BEGIN SUPPLIED RECORDS
Lemma asks_stage (st : Stage) (id : str) (q : gmap str Ask) (i : str) : slot <$> alter (set_stage st) id q !! i = slot <$> q !! i.
Proof.
  destruct (decide (id = i)) as [->|Hn]; [rewrite lookup_alter_eq; by destruct (q !! i)|by rewrite lookup_alter_ne].
Qed.
Lemma asks_session (f : Ask → Ask) (id : str) (q : gmap str Ask) (i : str) :
  (∀ a, ask_session (f a) = ask_session a) → ask_session <$> alter f id q !! i = ask_session <$> q !! i.
Proof.
  intros Hf. destruct (decide (id = i)) as [->|Hn]; [|by rewrite lookup_alter_ne].
  rewrite lookup_alter_eq. destruct (q !! i); [cbn; by rewrite Hf|done].
Qed.
(** Two states with the same waiters, channels, sessions, lists and index. *)
Lemma wf_same agent m m' :
  waiters m' = waiters m → (∀ id, agent_index m' !! id = agent_index m !! id) →
  (∀ id, slot_at m' id = slot_at m id) → (∀ id, session_at m' id = session_at m id) →
  (∀ s id, id ∈ waiters m → id ∈ listed m s → id ∈ listed m' s) → wf agent m → wf agent m'.
Proof.
  intros Hw Hi Hs Hse Hl [H1 H2 H3]. constructor; intros id; rewrite Hw.
  - by rewrite Hs.
  - by rewrite Hi.
  - intros s Hin. rewrite Hse. intros Hsa. apply Hl; [done|]. by apply H3.
Qed.
Lemma wf_move agent st id m : wf agent m → wf agent (move st id m).
Proof.
  apply wf_same; try done.
  - intros i. unfold slot_at; cbn. apply asks_stage.
  - intros i. unfold session_at; cbn. by apply asks_session.
Qed.
Lemma deletes_lookup (l : list (str * bool)) (ix : gmap str str) id :
  foldr (λ e ix, delete e.1 ix) ix l !! id = if bool_decide (id ∈ l.*1) then None else ix !! id.
Proof.
  induction l as [|e l IH]; [done|]. cbn. destruct (decide (e.1 = id)) as [<-|Hn].
  - rewrite lookup_delete_eq. rewrite bool_decide_eq_true_2; [done|]. apply list_elem_of_here.
  - rewrite lookup_delete_ne, IH by done.
    repeat case_bool_decide; try done; rewrite elem_of_cons in *; naive_solver.
Qed.
Lemma wf_forget agent s m : wf agent m → wf agent (forget s m).
Proof.
  intros Hw. unfold forget. destruct (by_session m !! s) as [v|] eqn:Hv; [|done].
  pose proof Hw as [_ Hix _]. revert Hw. apply wf_same; try done.
  - intros id. cbn. rewrite deletes_lookup. case_bool_decide as Hin; [|done]. rewrite Hix.
    rewrite bool_decide_eq_false_2; [done|]. intros Hw. apply list_elem_of_fmap in Hin as (e & -> & He).
    apply list_elem_of_In, filter_In in He as [_ He]. by rewrite bool_decide_eq_true_2 in He.
  - intros s' id Hin. unfold listed. cbn. destruct (decide (s = s')) as [->|Hn]; [|by rewrite lookup_insert_ne].
    rewrite lookup_insert_eq, Hv. cbn. intros (e & -> & He)%list_elem_of_fmap. apply list_elem_of_fmap. exists e.
    split; [done|]. apply list_elem_of_In, filter_In. split; [by apply list_elem_of_In|]. by apply bool_decide_eq_true.
Qed.
Lemma wf_put agent s id m : s ≠ Empty → id ∈ waiters m → wf agent m → wf agent (put s id m).
Proof.
  intros Hs Hin [H1 H2 H3]. constructor.
  - intros i. unfold slot_at; cbn. rewrite elem_of_difference, elem_of_singleton, H1. unfold slot_at.
    destruct (decide (id = i)) as [->|Hn]; [|rewrite lookup_alter_ne by done; naive_solver].
    rewrite lookup_alter_eq. apply H1 in Hin. unfold slot_at in Hin. destruct (asks m !! i); [|done]. cbn.
    split; [naive_solver|]. intros [= ?]. congruence.
  - intros i. cbn. destruct (decide (id = i)) as [->|Hn].
    + rewrite lookup_delete_eq, bool_decide_eq_false_2; [done|set_solver].
    + rewrite lookup_delete_ne, H2 by done. repeat case_bool_decide; set_solver.
  - intros i s' Hi. unfold session_at; cbn. rewrite asks_session by done. apply H3. cbn in Hi. set_solver.
Qed.
Lemma wf_register agent id s t m : asks m !! id = None → wf agent m → wf agent (register agent id s t m).
Proof.
  intros Hnew [H1 H2 H3]. assert (id ∉ waiters m) as Hid. { rewrite H1. unfold slot_at. by rewrite Hnew. }
  constructor.
  - intros i. unfold slot_at; cbn. rewrite elem_of_union, elem_of_singleton, H1. unfold slot_at.
    destruct (decide (id = i)) as [->|Hn]; [rewrite lookup_insert_eq; naive_solver|rewrite lookup_insert_ne by done; naive_solver].
  - intros i. cbn. destruct (decide (id = i)) as [->|Hn].
    + rewrite lookup_insert_eq, bool_decide_eq_true_2; [done|set_solver].
    + rewrite lookup_insert_ne, H2 by done. repeat case_bool_decide; set_solver.
  - intros i s'. unfold session_at, listed; cbn. rewrite elem_of_union, elem_of_singleton.
    destruct (decide (id = i)) as [->|Hn].
    + rewrite lookup_insert_eq. intros _ [= <-]. rewrite lookup_insert_eq. cbn. rewrite fmap_app. apply elem_of_app. right.
      apply list_elem_of_here.
    + rewrite (lookup_insert_ne (asks m)) by done. intros [?|Hi] Hs'; [congruence|]. specialize (H3 i s' Hi Hs').
      destruct (decide (s = s')) as [->|Hns]; [|by rewrite lookup_insert_ne].
      rewrite lookup_insert_eq. cbn. rewrite fmap_app. apply elem_of_app. by left.
Qed.
Lemma wf_drop agent id m : wf agent m → wf agent (drop_waiter m id).
Proof. intros Hw. unfold drop_waiter. case_bool_decide; [by apply wf_put|done]. Qed.
Lemma drops agent ids m :
  wf agent m → wf agent (foldl drop_waiter m ids) ∧
  (∀ i, i ∈ waiters (foldl drop_waiter m ids) ↔ i ∈ waiters m ∧ i ∉ ids) ∧
  by_session (foldl drop_waiter m ids) = by_session m ∧ (∀ i, session_at (foldl drop_waiter m ids) i = session_at m i).
Proof.
  revert m. induction ids as [|id ids IH]; intros m Hw; [set_solver|]. cbn [foldl].
  destruct (IH (drop_waiter m id)) as (H1 & H2 & H3 & H4); [by apply wf_drop|]. split; [done|].
  assert (by_session (drop_waiter m id) = by_session m) as Hb by (unfold drop_waiter; by case_bool_decide).
  assert (∀ i, session_at (drop_waiter m id) i = session_at m i) as Hs.
  { intros i. unfold drop_waiter. case_bool_decide; [|done]. unfold session_at; cbn. by apply asks_session. }
  split_and!; [|by rewrite H3|intros i; by rewrite H4].
  intros i. rewrite H2. unfold drop_waiter. case_bool_decide as Hin; cbn; set_solver.
Qed.
Lemma wf_clear agent s m : wf agent m → wf agent (clear_session s m).
Proof.
  intros Hw. destruct (drops agent (listed m s) m Hw) as ([H1 H2 H3] & Hin & Hb & Hs). constructor; unfold clear_session; cbn.
  - exact H1.
  - exact H2.
  - intros i s' Hi Hse. fold (listed m s) in *. apply Hin in Hi as [Hi Hni].
    change (session_at (foldl drop_waiter m (listed m s)) i = Some s') in Hse. rewrite Hs in Hse.
    pose proof (wf_listed _ _ Hw i s' Hi Hse) as Hl. unfold listed in *. cbn. rewrite Hb.
    destruct (decide (s = s')) as [->|Hn]; [done|]. by rewrite lookup_delete_ne.
Qed.
Lemma wf_mark agent id m : wf agent m → wf agent (mark_awaiting_text id m).
Proof.
  apply wf_same; try done. intros s i _. unfold listed; cbn. rewrite lookup_fmap. destruct (by_session m !! s) as [v|]; [|done].
  cbn. intros (e & -> & He)%list_elem_of_fmap. apply list_elem_of_fmap. exists (mark id e).
  split; [unfold mark; by case_bool_decide|]. by apply list_elem_of_In, in_map, list_elem_of_In.
Qed.
Lemma wf_step agent a m : wf agent m → wf agent (step agent a m).
Proof.
  intros Hw. destruct a as [id s t|id now timeout|id now|id now|id|id r|s|id|id]; cbn [step].
  - case_bool_decide as Hn; [done|]. apply wf_register; [by apply eq_None_not_Some|done].
  - unfold wait_begin. destruct (asks m !! id) as [[s d [] c]|] eqn:Ha; try done. revert Hw. apply wf_same; try done.
    + intros i. unfold slot_at; cbn. destruct (decide (id = i)) as [<-|Hn]; [by rewrite lookup_insert_eq, Ha|by rewrite lookup_insert_ne].
    + intros i. unfold session_at; cbn. destruct (decide (id = i)) as [<-|Hn]; [by rewrite lookup_insert_eq, Ha|by rewrite lookup_insert_ne].
  - unfold wait_check, finish. destruct (asks m !! id) as [[s d [] c]|]; try done.
    case_match; [by apply wf_forget, wf_move|by apply wf_move].
  - unfold wait_poll, finish. destruct (asks m !! id) as [[s d [] [| |]]|]; try done;
      [case_match; [by apply wf_move|done]|by apply wf_forget, wf_move..].
  - unfold wait_touched. destruct (asks m !! id) as [[s d [] c]|]; try done. by apply wf_move.
  - unfold resolve. case_bool_decide as Hin; [|done]. destruct (asks m !! id); [case_match|]; cbn; by apply wf_put.
  - by apply wf_clear.
  - by apply wf_mark.
  - destruct (asks m !! id); [|done]. case_match; [by apply wf_move|done].
Qed.
Lemma wf_run agent acts m : wf agent m → wf agent (run agent acts m).
Proof. revert m. induction acts as [|a acts IH]; intros m Hw; [done|]. by apply IH, wf_step. Qed.
Lemma wf_empty agent : wf agent empty_manager.
Proof.
  constructor.
  - intros id. unfold slot_at; cbn. rewrite lookup_empty. set_solver.
  - intros id. cbn. rewrite lookup_empty. by rewrite bool_decide_eq_false_2 by set_solver.
  - intros id s Hin. cbn in Hin. set_solver.
Qed.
END SUPPLIED RECORDS
Repeat only what lies between the first line of the data and the line containing "Lemma asks_session (f", both of those lines included, exactly as it stands.

Lemma asks_stage (st : Stage) (id : str) (q : gmap str Ask) (i : str) : slot <$> alter (set_stage st) id q !! i = slot <$> q !! i.
Proof.
  destruct (decide (id = i)) as [->|Hn]; [rewrite lookup_alter_eq; by destruct (q !! i)|by rewrite lookup_alter_ne].
Qed.
Lemma asks_session (f : Ask → Ask) (id : str) (q : gmap str Ask) (i : str) :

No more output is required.